La congolaise Kyenge, responsable de l’UE pour l’immigration, veut la mise hors la loi et la prison pour les opposants à l’immigration


BREIZATAO – ETREBROADEL (05/03/2015) Le Parlement européen a confié à Cécile Kyenge le rôle de co-rapporteur – avec le Maltais Roberta Metsola – sur « l’initiative stratégique concernant la situation en Méditerranée et la nécessité d’une approche globale de l’immigration dans l’UE ». La congolaise Kyenge est l’emblème et la figure de proue du Grand Remplacement en Italie et en Europe.
Rappel :
  • Cécile Kyenge a reconnu avoir pénétré illégalement sur le territoire italien lors de son arrivée (lire).
  • Elle est issue d’une famille de 38 enfants nés des quatre femmes de son père (wikipedia)
  • Elle se définit comme « une femme noire et fière de l’être » (lire)
  • Elle demande la suppression de la notion d’immigrant clandestin (lire)
  • Pour Cécile Kyenge : «L’Italie est un pays métis» (relire) et «multi-ethnique» (relire)
  • Cecile Kyenge veut plus d’Africains en Italie et en Europe (relire)
  • Pour Cecile Kyenge, « l’Europe doit ouvrir davantage ses frontières » (relire)
  • Selon elle, « l’Europe a évité le déclin démographique grâce à l’immigration ». (relire)
  • Elle veut « un président noir en Italie« . Elle en « rêve tous les jours » (relire)
  • Elle demande une loi européenne interdisant les partis qu’elle estime ‘racistes’(relire)
  • En Italie, elle a fait intensément campagne pour que les enfants d’immigrants deviennent citoyens italiens dès la naissance. (relire)
  • Elle veut éradiquer l’idée « qu’il n’y a pas d’Italiens noirs » (relire)
Interdire les partis qui défendent les Européens
Depuis six mois, à intervalles réguliers, Kashetu Kyenge formule ses exigences dans le quotidien en ligne Affaritaliani.it, plus précise et menaçante à chaque fois.

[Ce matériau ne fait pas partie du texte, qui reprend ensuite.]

Lemma purge_loop_spec rest pre slack fuel :
  zlen (pre ++ rest) < 2147483648 -> slack <> [] -> (length rest <= fuel)%nat ->
  exists slack',
    purge_loop fuel (zlen pre) (pre ++ rest ++ slack) (zlen (pre ++ rest))
    = Ok (pre ++ filter supported rest ++ slack', zlen (pre ++ filter supported rest))
    /\ zlen (filter supported rest ++ slack') = zlen (rest ++ slack).
Proof.
  revert pre slack fuel. induction rest as [|x rest IH]; intros pre slack fuel Hn Hs Hf.
  - exists slack. split; [|done]. rewrite app_nil_r in *. simpl.
    rewrite app_nil_r. pose proof (zlen_nonneg pre).
    destruct fuel; cbn [purge_loop]; by rewrite to_int_id, Z.ltb_irrefl by lia.
  - destruct fuel as [|fuel]; [simpl in Hf; lia|]. cbn [purge_loop].
    pose proof (zlen_nonneg pre). pose proof (zlen_nonneg rest).
    autorewrite with zlen in Hn. rewrite to_int_id by (autorewrite with zlen; lia).
    rewrite (proj2 (Z.ltb_lt _ _)) by (autorewrite with zlen; lia).
    unfold mbind, res_bind. pose proof (zlen_nonneg slack).
    rewrite mem_read_ok by (autorewrite with zlen; lia).
    simpl app. rewrite slice_one. cbn [nth]. rewrite supported_spec, filter_cons.
    destruct (decide (supported x)) as [E|E]; unfold supported in E.
    + rewrite E. cbn [negb]. destruct (IH (pre ++ [x]) slack fuel) as (s' & Hrun & Hlen);
        [autorewrite with zlen; lia|done|simpl in Hf; lia|].
      exists s'. rewrite <- !(assoc_L app) in Hrun. autorewrite with zlen in *.
      simpl app in *. rewrite !Z.add_0_r in Hrun. rewrite Hrun. split; [done|lia].
    + apply not_true_is_false in E. rewrite E. cbn [negb].
      destruct slack as [|y slack]; [done|].
      rewrite wrap64_id by (autorewrite with zlen; lia).
      replace (zlen (pre ++ x :: rest) - zlen pre) with (zlen rest + 1)
        by (autorewrite with zlen; lia).
      destruct (purge_move pre x rest y slack) as [-> ->].
      rewrite wrap64_id by (autorewrite with zlen; lia).
      destruct (IH pre (y :: y :: slack) fuel) as (s' & Hrun & Hlen);
        [autorewrite with zlen; lia|done|simpl in Hf; lia|].
      replace (zlen (pre ++ x :: rest) - 1) with (zlen (pre ++ rest))
        by (autorewrite with zlen; lia).
      exists s'. split; [exact Hrun|]. autorewrite with zlen in *. lia.
Qed.

(** With room for one more the list is purged inside the object. *)
Lemma purge_in_room l n :
  0 <= n < zlen l -> n < 2147483648 ->
  exists l' n', gck_rpc_mechanism_list_purge l n = Ok (l', n').
Proof.
  intros Hn Hsmall. unfold gck_rpc_mechanism_list_purge.
  rewrite <- (take_drop (Z.to_nat n) l). pose proof (zlen_take l n ltac:(lia)) as Ht.
  destruct (purge_loop_spec (take (Z.to_nat n) l) [] (drop (Z.to_nat n) l) (Z.to_nat n))
    as (slack' & Hrun & _).
  - cbn [app]. lia.
  - intros Hd. pose proof (zlen_drop l n ltac:(lia)) as Hz. rewrite Hd, zlen_nil in Hz. lia.
  - unfold zlen in Ht. lia.
  - cbn [app] in Hrun. rewrite Ht in Hrun. change (zlen []) with 0 in Hrun. rewrite Hrun. by do 2 eexists.
Qed.
(* ===== verification/Calls.v ===== *)
(** gck-rpc-private.h: the numbers, names and signatures of the calls, and the
    message structure. *)
From S2P Require Import Prelude EggBuffer.

(** ** The calls, must be in sync with the table below *)

Definition GCK_RPC_CALL_ERROR : Z := 0.
Definition GCK_RPC_CALL_C_Initialize : Z := 1.
Definition GCK_RPC_CALL_C_Finalize : Z := 2.
Definition GCK_RPC_CALL_C_GetInfo : Z := 3.
Definition GCK_RPC_CALL_C_GetSlotList : Z := 4.
Definition GCK_RPC_CALL_C_GetSlotInfo : Z := 5.
Definition GCK_RPC_CALL_C_GetTokenInfo : Z := 6.
Definition GCK_RPC_CALL_C_GetMechanismList : Z := 7.
Definition GCK_RPC_CALL_C_GetMechanismInfo : Z := 8.
Definition GCK_RPC_CALL_C_InitToken : Z := 9.
Definition GCK_RPC_CALL_C_WaitForSlotEvent : Z := 10.
Definition GCK_RPC_CALL_C_OpenSession : Z := 11.
Definition GCK_RPC_CALL_C_CloseSession : Z := 12.
Definition GCK_RPC_CALL_C_CloseAllSessions : Z := 13.
Definition GCK_RPC_CALL_C_GetFunctionStatus : Z := 14.
Definition GCK_RPC_CALL_C_CancelFunction : Z := 15.
Definition GCK_RPC_CALL_C_GetSessionInfo : Z := 16.
Definition GCK_RPC_CALL_C_InitPIN : Z := 17.
Definition GCK_RPC_CALL_C_SetPIN : Z := 18.
Definition GCK_RPC_CALL_C_GetOperationState : Z := 19.
Definition GCK_RPC_CALL_C_SetOperationState : Z := 20.
Definition GCK_RPC_CALL_C_Login : Z := 21.
Definition GCK_RPC_CALL_C_Logout : Z := 22.
Definition GCK_RPC_CALL_C_CreateObject : Z := 23.
Definition GCK_RPC_CALL_C_CopyObject : Z := 24.
Definition GCK_RPC_CALL_C_DestroyObject : Z := 25.
Definition GCK_RPC_CALL_C_GetObjectSize : Z := 26.
Definition GCK_RPC_CALL_C_GetAttributeValue : Z := 27.
Definition GCK_RPC_CALL_C_SetAttributeValue : Z := 28.
Definition GCK_RPC_CALL_C_FindObjectsInit : Z := 29.
Definition GCK_RPC_CALL_C_FindObjects : Z := 30.
Definition GCK_RPC_CALL_C_FindObjectsFinal : Z := 31.
Definition GCK_RPC_CALL_C_EncryptInit : Z := 32.
Definition GCK_RPC_CALL_C_Encrypt : Z := 33.
Definition GCK_RPC_CALL_C_EncryptUpdate : Z := 34.
Definition GCK_RPC_CALL_C_EncryptFinal : Z := 35.
Definition GCK_RPC_CALL_C_DecryptInit : Z := 36.
Definition GCK_RPC_CALL_C_Decrypt : Z := 37.
Definition GCK_RPC_CALL_C_DecryptUpdate : Z := 38.
Definition GCK_RPC_CALL_C_DecryptFinal : Z := 39.
Definition GCK_RPC_CALL_C_DigestInit : Z := 40.
Definition GCK_RPC_CALL_C_Digest : Z := 41.
Definition GCK_RPC_CALL_C_DigestUpdate : Z := 42.
Definition GCK_RPC_CALL_C_DigestKey : Z := 43.
Definition GCK_RPC_CALL_C_DigestFinal : Z := 44.
Definition GCK_RPC_CALL_C_SignInit : Z := 45.
Definition GCK_RPC_CALL_C_Sign : Z := 46.
Definition GCK_RPC_CALL_C_SignUpdate : Z := 47.
Definition GCK_RPC_CALL_C_SignFinal : Z := 48.
Definition GCK_RPC_CALL_C_SignRecoverInit : Z := 49.
Definition GCK_RPC_CALL_C_SignRecover : Z := 50.
Definition GCK_RPC_CALL_C_VerifyInit : Z := 51.
Definition GCK_RPC_CALL_C_Verify : Z := 52.
Definition GCK_RPC_CALL_C_VerifyUpdate : Z := 53.
Definition GCK_RPC_CALL_C_VerifyFinal : Z := 54.
Definition GCK_RPC_CALL_C_VerifyRecoverInit : Z := 55.
Definition GCK_RPC_CALL_C_VerifyRecover : Z := 56.
Definition GCK_RPC_CALL_C_DigestEncryptUpdate : Z := 57.
Definition GCK_RPC_CALL_C_DecryptDigestUpdate : Z := 58.
Definition GCK_RPC_CALL_C_SignEncryptUpdate : Z := 59.
Definition GCK_RPC_CALL_C_DecryptVerifyUpdate : Z := 60.
Definition GCK_RPC_CALL_C_GenerateKey : Z := 61.
Definition GCK_RPC_CALL_C_GenerateKeyPair : Z := 62.
Definition GCK_RPC_CALL_C_WrapKey : Z := 63.
Definition GCK_RPC_CALL_C_UnwrapKey : Z := 64.
Definition GCK_RPC_CALL_C_DeriveKey : Z := 65.
Definition GCK_RPC_CALL_C_SeedRandom : Z := 66.
Definition GCK_RPC_CALL_C_GenerateRandom : Z := 67.
Definition GCK_RPC_CALL_MAX : Z := 68.

(** ** The table of signatures

    - a_ = prefix denotes array of _
    - A  = CK_ATTRIBUTE
    - f_ = prefix denotes buffer for _
    - M  = CK_MECHANISM
    - u  = CK_ULONG
    - s  = space padded string
    - v  = CK_VERSION
    - y  = CK_BYTE *)

Record GckRpcCall := mkCall {
  c_call_id : Z;
  c_name : string;
  c_request : option string;
  c_response : option string;
}.

Definition gck_rpc_calls : list GckRpcCall := [
  mkCall GCK_RPC_CALL_ERROR "ERROR" None None;
  mkCall GCK_RPC_CALL_C_Initialize "C_Initialize" (Some "ay") (Some "");
  mkCall GCK_RPC_CALL_C_Finalize "C_Finalize" (Some "") (Some "");
  mkCall GCK_RPC_CALL_C_GetInfo "C_GetInfo" (Some "") (Some "vsusv");
  mkCall GCK_RPC_CALL_C_GetSlotList "C_GetSlotList" (Some "yfu") (Some "au");
  mkCall GCK_RPC_CALL_C_GetSlotInfo "C_GetSlotInfo" (Some "u") (Some "ssuvv");
  mkCall GCK_RPC_CALL_C_GetTokenInfo "C_GetTokenInfo"
    (Some "u") (Some "ssssuuuuuuuuuuuvvs");
  mkCall GCK_RPC_CALL_C_GetMechanismList "C_GetMechanismList" (Some "ufu") (Some "au");
  mkCall GCK_RPC_CALL_C_GetMechanismInfo "C_GetMechanismInfo" (Some "uu") (Some "uuu");
  mkCall GCK_RPC_CALL_C_InitToken "C_InitToken" (Some "uays") (Some "");
  mkCall GCK_RPC_CALL_C_WaitForSlotEvent "C_WaitForSlotEvent" (Some "u") (Some "u");
  mkCall GCK_RPC_CALL_C_OpenSession "C_OpenSession" (Some "uu") (Some "u");
  mkCall GCK_RPC_CALL_C_CloseSession "C_CloseSession" (Some "u") (Some "");
  mkCall GCK_RPC_CALL_C_CloseAllSessions "C_CloseAllSessions" (Some "u") (Some "");
  mkCall GCK_RPC_CALL_C_GetFunctionStatus "C_GetFunctionStatus" (Some "u") (Some "");
  mkCall GCK_RPC_CALL_C_CancelFunction "C_CancelFunction" (Some "u") (Some "");
  mkCall GCK_RPC_CALL_C_GetSessionInfo "C_GetSessionInfo" (Some "u") (Some "uuuu");
  mkCall GCK_RPC_CALL_C_InitPIN "C_InitPIN" (Some "uay") (Some "");
  mkCall GCK_RPC_CALL_C_SetPIN "C_SetPIN" (Some "uayay") (Some "");
  mkCall GCK_RPC_CALL_C_GetOperationState "C_GetOperationState" (Some "ufy") (Some "ay");
  mkCall GCK_RPC_CALL_C_SetOperationState "C_SetOperationState" (Some "uayuu") (Some "");
  mkCall GCK_RPC_CALL_C_Login "C_Login" (Some "uuay") (Some "");
  mkCall GCK_RPC_CALL_C_Logout "C_Logout" (Some "u") (Some "");
  mkCall GCK_RPC_CALL_C_CreateObject "C_CreateObject" (Some "uaA") (Some "u");
  mkCall GCK_RPC_CALL_C_CopyObject "C_CopyObject" (Some "uuaA") (Some "u");
  mkCall GCK_RPC_CALL_C_DestroyObject "C_DestroyObject" (Some "uu") (Some "");
  mkCall GCK_RPC_CALL_C_GetObjectSize "C_GetObjectSize" (Some "uu") (Some "u");
  mkCall GCK_RPC_CALL_C_GetAttributeValue "C_GetAttributeValue"
    (Some "uufA") (Some "aAu");
  mkCall GCK_RPC_CALL_C_SetAttributeValue "C_SetAttributeValue" (Some "uuaA") (Some "");
  mkCall GCK_RPC_CALL_C_FindObjectsInit "C_FindObjectsInit" (Some "uaA") (Some "");
  mkCall GCK_RPC_CALL_C_FindObjects "C_FindObjects" (Some "ufu") (Some "au");
  mkCall GCK_RPC_CALL_C_FindObjectsFinal "C_FindObjectsFinal" (Some "u") (Some "");
  mkCall GCK_RPC_CALL_C_EncryptInit "C_EncryptInit" (Some "uMu") (Some "");
  mkCall GCK_RPC_CALL_C_Encrypt "C_Encrypt" (Some "uayfy") (Some "ay");
  mkCall GCK_RPC_CALL_C_EncryptUpdate "C_EncryptUpdate" (Some "uayfy") (Some "ay");
  mkCall GCK_RPC_CALL_C_EncryptFinal "C_EncryptFinal" (Some "ufy") (Some "ay");
  mkCall GCK_RPC_CALL_C_DecryptInit "C_DecryptInit" (Some "uMu") (Some "");
  mkCall GCK_RPC_CALL_C_Decrypt "C_Decrypt" (Some "uayfy") (Some "ay");
  mkCall GCK_RPC_CALL_C_DecryptUpdate "C_DecryptUpdate" (Some "uayfy") (Some "ay");
  mkCall GCK_RPC_CALL_C_DecryptFinal "C_DecryptFinal" (Some "ufy") (Some "ay");
  mkCall GCK_RPC_CALL_C_DigestInit "C_DigestInit" (Some "uM") (Some "");
  mkCall GCK_RPC_CALL_C_Digest "C_Digest" (Some "uayfy") (Some "ay");
  mkCall GCK_RPC_CALL_C_DigestUpdate "C_DigestUpdate" (Some "uay") (Some "");
  mkCall GCK_RPC_CALL_C_DigestKey "C_DigestKey" (Some "uu") (Some "");
  mkCall GCK_RPC_CALL_C_DigestFinal "C_DigestFinal" (Some "ufy") (Some "ay");
  mkCall GCK_RPC_CALL_C_SignInit "C_SignInit" (Some "uMu") (Some "");
  mkCall GCK_RPC_CALL_C_Sign "C_Sign" (Some "uayfy") (Some "ay");
  mkCall GCK_RPC_CALL_C_SignUpdate "C_SignUpdate" (Some "uay") (Some "");
  mkCall GCK_RPC_CALL_C_SignFinal "C_SignFinal" (Some "ufy") (Some "ay");
  mkCall GCK_RPC_CALL_C_SignRecoverInit "C_SignRecoverInit" (Some "uMu") (Some "");
  mkCall GCK_RPC_CALL_C_SignRecover "C_SignRecover" (Some "uayfy") (Some "ay");
  mkCall GCK_RPC_CALL_C_VerifyInit "C_VerifyInit" (Some "uMu") (Some "");
  mkCall GCK_RPC_CALL_C_Verify "C_Verify" (Some "uayay") (Some "");
  mkCall GCK_RPC_CALL_C_VerifyUpdate "C_VerifyUpdate" (Some "uay") (Some "");
  mkCall GCK_RPC_CALL_C_VerifyFinal "C_VerifyFinal" (Some "uay") (Some "");
  mkCall GCK_RPC_CALL_C_VerifyRecoverInit "C_VerifyRecoverInit" (Some "uMu") (Some "");
  mkCall GCK_RPC_CALL_C_VerifyRecover "C_VerifyRecover" (Some "uayfy") (Some "ay");
  mkCall GCK_RPC_CALL_C_DigestEncryptUpdate "C_DigestEncryptUpdate"
    (Some "uayfy") (Some "ay");
  mkCall GCK_RPC_CALL_C_DecryptDigestUpdate "C_DecryptDigestUpdate"
    (Some "uayfy") (Some "ay");
  mkCall GCK_RPC_CALL_C_SignEncryptUpdate "C_SignEncryptUpdate"
    (Some "uayfy") (Some "ay");
  mkCall GCK_RPC_CALL_C_DecryptVerifyUpdate "C_DecryptVerifyUpdate"
    (Some "uayfy") (Some "ay");
  mkCall GCK_RPC_CALL_C_GenerateKey "C_GenerateKey" (Some "uMaA") (Some "u");
  mkCall GCK_RPC_CALL_C_GenerateKeyPair "C_GenerateKeyPair" (Some "uMaAaA") (Some "uu");
  mkCall GCK_RPC_CALL_C_WrapKey "C_WrapKey" (Some "uMuufy") (Some "ay");
  mkCall GCK_RPC_CALL_C_UnwrapKey "C_UnwrapKey" (Some "uMuayaA") (Some "u");
  mkCall GCK_RPC_CALL_C_DeriveKey "C_DeriveKey" (Some "uMuaA") (Some "u");
  mkCall GCK_RPC_CALL_C_SeedRandom "C_SeedRandom" (Some "uay") (Some "");
  mkCall GCK_RPC_CALL_C_GenerateRandom "C_GenerateRandom" (Some "ufy") (Some "ay")
].

(** [gck_rpc_calls[call_id]] *)
Definition gck_rpc_call (call_id : Z) : res GckRpcCall :=
  if call_id <? 0 then Crash OutOfBounds else
  match gck_rpc_calls !! Z.to_nat call_id with
  | Some c => Ok c
  | None => Crash OutOfBounds
  end.

(** [GCK_RPC_CHECK_CALLS] *)
Definition GCK_RPC_CHECK_CALLS : bool :=
  forallb (fun i => match gck_rpc_call (Z.of_nat i) with
                    | Ok c => c_call_id c =? Z.of_nat i
                    | Crash _ => false
                    end) (seq 0 (Z.to_nat GCK_RPC_CALL_MAX)).

Example calls_checked : GCK_RPC_CHECK_CALLS = true.
Proof. vm_compute. reflexivity. Qed.

(** ** Messages *)

Definition GCK_RPC_HANDSHAKE : string := "PRIVATE-GNOME-KEYRING-PKCS11-PROTOCOL-V-3".
Definition GCK_RPC_HANDSHAKE_LEN : Z := strlen GCK_RPC_HANDSHAKE.

Inductive GckRpcMessageType := GCK_RPC_REQUEST | GCK_RPC_RESPONSE.

#[export] Instance GckRpcMessageType_eq_dec : EqDecision GckRpcMessageType.
Proof. solve_decision. Defined.

(** [call_type] is 0, here [None], in a message that was reset; [sigverify]
    points to what of the signature has not been read or written yet. *)
Record GckRpcMessage := mkMessage {
  call_id : Z;
  call_type : option GckRpcMessageType;
  signature : option string;
  buffer : EggBuffer;
  parsed : Z;
  sigverify : option string;
}.

Definition GCK_RPC_BYTE_BUFFER_NULL_DATA : Z := 1.
Definition GCK_RPC_BYTE_BUFFER_NULL_COUNT : Z := 2.

Definition gck_rpc_message_is_verified (msg : GckRpcMessage) : bool :=
  match sigverify msg with
  | None | Some EmptyString => true
  | Some _ => false
  end.

Definition gck_rpc_message_buffer_error (msg : GckRpcMessage) : bool :=
  egg_buffer_has_error (buffer msg).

Le 30 août, elle demandait « une loi avec des sanctions contre les partis qui promeuvent des programmes racistes » : elle citait alors la Ligue du Nord et le petit parti nationaliste Forza Nuova, lesquels, selon elle, devaient être « mis hors la loi ». Le 30 octobre, elle réclamait une loi « pour interdire à la Ligue du Nord et à Forza Nuova de se présenter aux élections ».
Dimanche, au soir de la grande manifestation nationale de la Ligue du Nord et de Casapound, réunies à Rome autour de Matteo Salvini, elle a exigé un durcissement de la loi antiraciste Mancino (l’équivalent italien, pour l’instant en plus modéré, des lois Pleven et Gayssot). Elle a détaillé les peines à infliger : « sanction économique sous forme d’une amende à payer à l’État », pour les particuliers comme pour les partis ; emprisonnement (« une mesure extrême qui doit cependant être prise en considération ») ; interdiction de se présenter aux élections pour « les partis ou les groupes politiques » ; et, en dernière analyse, rien de moins que la mise au ban de la société : « Quiconque discrimine de quelque manière que ce soit doit être éloigné des institutions et de la société ».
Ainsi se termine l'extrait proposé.